* **DATA**
(* ===== verification/SfsIo.v ===== *)
(** * SFS: reading and writing files

    [sfs_partialio], [sfs_blockio] and [sfs_io] in terms of the bytes of the file. *)

From Stdlib Require Import ZArith Lia.
From stdpp Require Import base list gmap numbers.
From S2P Require Import Prelude CopyInOut Uio Bitmap Array Vnode SfsData SfsDev Sfs SfsInv SfsBlock.

Local Open Scope Z_scope.

Section io.
Context {D : Type} `{!BlockDev D} (user_read user_write : Z → bool) {t_vmspace : Z}.
Context `{HL : !BlockDevLaws D t_vmspace} `{HW : !ReliableWrites D t_vmspace} (st : buffers) (Hst : buffers_ok st).
Implicit Types (d : D) (c : copystate) (i : sfs_inode) (f : sfs_fs) (s : F D) (u : uio).

Notation partialio := (sfs_partialio user_read user_write t_vmspace st).
Notation blockio := (sfs_blockio user_read user_write t_vmspace st).

(** ** Requests *)

Record request u (rw : Z) : Prop := {
  rq_wf : uio_wf t_vmspace u;
  rq_rw : uio_rw u = rw;
  rq_off : 0 ≤ uio_offset u ∧ uio_offset u + uio_resid u < 2 ^ 31;
  rq_apart x : uio_mem u x → ¬ scratch st x ∧ ¬ zero_area st x;
}.

Lemma advance_offset u n rw :
  request u rw → 0 ≤ n ≤ uio_resid u → uio_offset (advance n u) = uio_offset u + n.
Proof. intros [_ _ [] _] Hn. cbn. apply s32_small. lia. Qed.

Lemma request_advance u n rw :
  request u rw → 0 ≤ n ≤ uio_resid u → iov_base (uio_iovec u) + n < 2 ^ 32 → request (advance n u) rw.
Proof.
  intros Hu Hn Hb. pose proof Hu as [Hwf Hrw Ho Hap]. split.
  - by apply uio_wf_advance.
  - done.
  - rewrite (advance_offset _ _ _ Hu) by done. cbn. lia.
  - intros x Hx. apply Hap. unfold uio_mem, range in *. cbn in Hx. lia.
Qed.

(** ** Writing *)

(** The bytes of the file are those of [s], with [n] bytes from memory at the offset of
    the uio; nothing else that is in use has changed. *)
Record written n s u s' : Prop := {
  wr_ok : st_ok st s';
  wr_ext : ext st s s';
  wr_meta : same_meta (f_i s) (f_i s');
  wr_max : 0 < n → uio_offset u + n ≤ MAXSIZE;
  wr_bytes x : 0 ≤ x < MAXSIZE →
    fbyte (f_dev s') (f_i s') x =
      if (uio_offset u <=? x) && (x <? uio_offset u + n)
      then bytes (f_mem s) (iov_base (uio_iovec u) + (x - uio_offset u))
      else fbyte (f_dev s) (f_i s) x;
}.

Lemma written_0 s u : st_ok st s → written 0 s u s.
Proof.
  intros Hok. split; [done|apply ext_refl, Hok|done|lia|]. intros x Hx. by destruct (_ && _) eqn:?; [lia|].
Qed.

Lemma grown_written s u s' : grown st s s' → written 0 s u s'.
Proof.
  intros Hg. split; [apply Hg|apply Hg|apply Hg|lia|]. intros x Hx. destruct (_ && _) eqn:?; [lia|].
  by apply (gr_bytes _ _ _ Hg).
Qed.

Lemma written_trans n m s u s' s'' :
  st_ok st s → request u UIO_WRITE → 0 ≤ n → 0 ≤ m → n + m ≤ uio_resid u →
  written n s u s' → written m s' (advance n u) s'' → written (n + m) s u s''.
Proof.
  intros Hok Hu Hn Hm Hle [Ho He (?&?&?&?) Hx Hb] [Ho' He' (?&?&?&?) Hx' Hb']. split.
  - done.
  - eapply ext_trans; [apply Hok|done..].
  - split_and!; congruence.
  - rewrite (advance_offset _ _ _ Hu) in Hx' by lia. destruct (decide (m = 0)) as [->|]; [rewrite Z.add_0_r; done|lia].
  - clear Hx Hx'. intros x Hx. rewrite Hb' by done. rewrite (advance_offset _ _ _ Hu) by lia. cbn [advance uio_iovec iov_base].
    rewrite Hb by done. destruct (Z.leb_spec (uio_offset u + n) x), (Z.ltb_spec x (uio_offset u + n + m)); cbn [andb];
      destruct (Z.leb_spec (uio_offset u) x), (Z.ltb_spec x (uio_offset u + n)), (Z.ltb_spec x (uio_offset u + (n + m)));
      cbn [andb]; try lia; try done.
    rewrite (proj2 (ex_mem _ _ _ He)); [f_equal; lia|]. apply (rq_apart _ _ Hu). unfold uio_mem, range. lia.
Qed.

(** What goes wrong *)
Definition write_error s' u (e : Z) : Prop :=
  dev_error e ∨ e = EFAULT ∧ uio_segflg u ≠ UIO_SYSSPACE ∨ e = ENOSPC ∧ full (f_fs s') ∨
  e = EINVAL ∧ MAXSIZE < uio_offset u + Z.max 1 (uio_resid u).

(** A part has been written; the uio may have gone further. *)
Definition write_failed (e : Z) s u s' u' : Prop :=
  write_error s' u e ∧ ∃ n k, 0 ≤ n ≤ k ∧ k ≤ uio_resid u ∧ u' = advance k u ∧ written n s u s'.

Lemma alloc_write_error u s' e :
  0 ≤ uio_offset u →
  alloc_error (uio_offset u / SFS_BLOCKSIZE) s' e → write_error s' u e.
Proof.
  intros Ho [He|[He|[-> He]]]; [by left|right; right; by left|]. right; right; right. split; [done|].
  unfold MAXSIZE, SFS_BLOCKSIZE in *. Z.div_mod_to_equations; lia.
Qed.
(** A data block is overwritten. *)
Lemma write_block s s' n b :
  st_ok st s → 0 ≤ n < MAXBLOCKS → fblock (f_dev s) (f_i s) n = b → b ≠ 0 →
  f_fs s' = f_fs s → f_sv s' = f_sv s → f_at s' = f_at s → dev_ok (f_dev s') →
  same_but (scratch st) (f_mem s) (f_mem s') →
  (∀ b' k, 0 ≤ k < SFS_BLOCKSIZE → b' ≠ b → dbyte (f_dev s') b' k = dbyte (f_dev s) b' k) →
  st_ok st s' ∧ ext st s s' ∧
  ∀ x, 0 ≤ x < MAXSIZE → fbyte (f_dev s') (f_i s') x =
    if x / SFS_BLOCKSIZE =? n then dbyte (f_dev s') b (x `mod` SFS_BLOCKSIZE)
    else fbyte (f_dev s) (f_i s) x.
Proof.
  intros Hok Hn Hb Hb0 Hfs Hsv Hat Hd Hm Hdisk. pose proof (so_file _ _ Hok) as Hfo.
  assert (f_i s' = f_i s) as Hi by (unfold f_i; by rewrite Hsv).
  assert (sfi_indirect (f_i s) ≠ b) as Hne.
  { rewrite <- Hb. apply not_eq_sym, (fo_ind _ _ _ Hfo); [done|]. by rewrite Hb. }
  assert (∀ k, 0 ≤ k < SFS_BLOCKSIZE →
    dbyte (f_dev s') (sfi_indirect (f_i s)) k = dbyte (f_dev s) (sfi_indirect (f_i s)) k) as Hind by auto.
  assert (∀ m, fblock (f_dev s') (f_i s) m = fblock (f_dev s) (f_i s) m) as Hf by (intros; by apply fblock_ext).
  assert (∀ x, owns (f_dev s') (f_i s) x ↔ owns (f_dev s) (f_i s) x) as Hown by (intros; by apply owns_ext).
  split_and!.
  - split; [done| |by rewrite Hfs; apply Hok|].
    + eapply mem_ok_scratch; [done|apply Hok|done].
    + rewrite Hfs, Hi. eapply file_ok_disk; [done|auto].
  - split; rewrite ?Hfs, ?Hsv, ?Hi; try done.
    + apply fs_ext_refl.
    + by left.
    + intros x k Hk _ _ Hx. apply Hdisk; [done|]. intros ->. apply Hx. rewrite <- Hb. apply owns_fblock; [done|].
      by rewrite Hb.
    + intros x Hx. left. by apply Hown.
    + intros x Hx. by apply Hown.
  - intros x Hx. rewrite Hi. unfold fbyte. rewrite Hf. pose proof (div_block x Hx) as Hxr.
    destruct (Z.eqb_spec (x / SFS_BLOCKSIZE) n) as [->|Hxn].
    + rewrite Hb. by destruct (Z.eqb_spec b 0).
    + destruct (Z.eqb_spec (fblock (f_dev s) (f_i s) (x / SFS_BLOCKSIZE)) 0); [done|].
      apply Hdisk; [apply fbyte_mod|]. rewrite <- Hb. intros Heq. apply Hxn. by apply (fo_inj _ _ _ Hfo).
Qed.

* **WHAT THIS TASK INVOLVES**
Take the listing above and repeat exactly the lines from the one containing "if (uio_offset u" through the one containing "rewrite Hb by", both included.

* **TASK SOLUTION**
      if (uio_offset u <=? x) && (x <? uio_offset u + n)
      then bytes (f_mem s) (iov_base (uio_iovec u) + (x - uio_offset u))
      else fbyte (f_dev s) (f_i s) x;
}.

Lemma written_0 s u : st_ok st s → written 0 s u s.
Proof.
  intros Hok. split; [done|apply ext_refl, Hok|done|lia|]. intros x Hx. by destruct (_ && _) eqn:?; [lia|].
Qed.

Lemma grown_written s u s' : grown st s s' → written 0 s u s'.
Proof.
  intros Hg. split; [apply Hg|apply Hg|apply Hg|lia|]. intros x Hx. destruct (_ && _) eqn:?; [lia|].
  by apply (gr_bytes _ _ _ Hg).
Qed.

Lemma written_trans n m s u s' s'' :
  st_ok st s → request u UIO_WRITE → 0 ≤ n → 0 ≤ m → n + m ≤ uio_resid u →
  written n s u s' → written m s' (advance n u) s'' → written (n + m) s u s''.
Proof.
  intros Hok Hu Hn Hm Hle [Ho He (?&?&?&?) Hx Hb] [Ho' He' (?&?&?&?) Hx' Hb']. split.
  - done.
  - eapply ext_trans; [apply Hok|done..].
  - split_and!; congruence.
  - rewrite (advance_offset _ _ _ Hu) in Hx' by lia. destruct (decide (m = 0)) as [->|]; [rewrite Z.add_0_r; done|lia].
  - clear Hx Hx'. intros x Hx. rewrite Hb' by done. rewrite (advance_offset _ _ _ Hu) by lia. cbn [advance uio_iovec iov_base].
    rewrite Hb by done. destruct (Z.leb_spec (uio_offset u + n) x), (Z.ltb_spec x (uio_offset u + n + m)); cbn [andb];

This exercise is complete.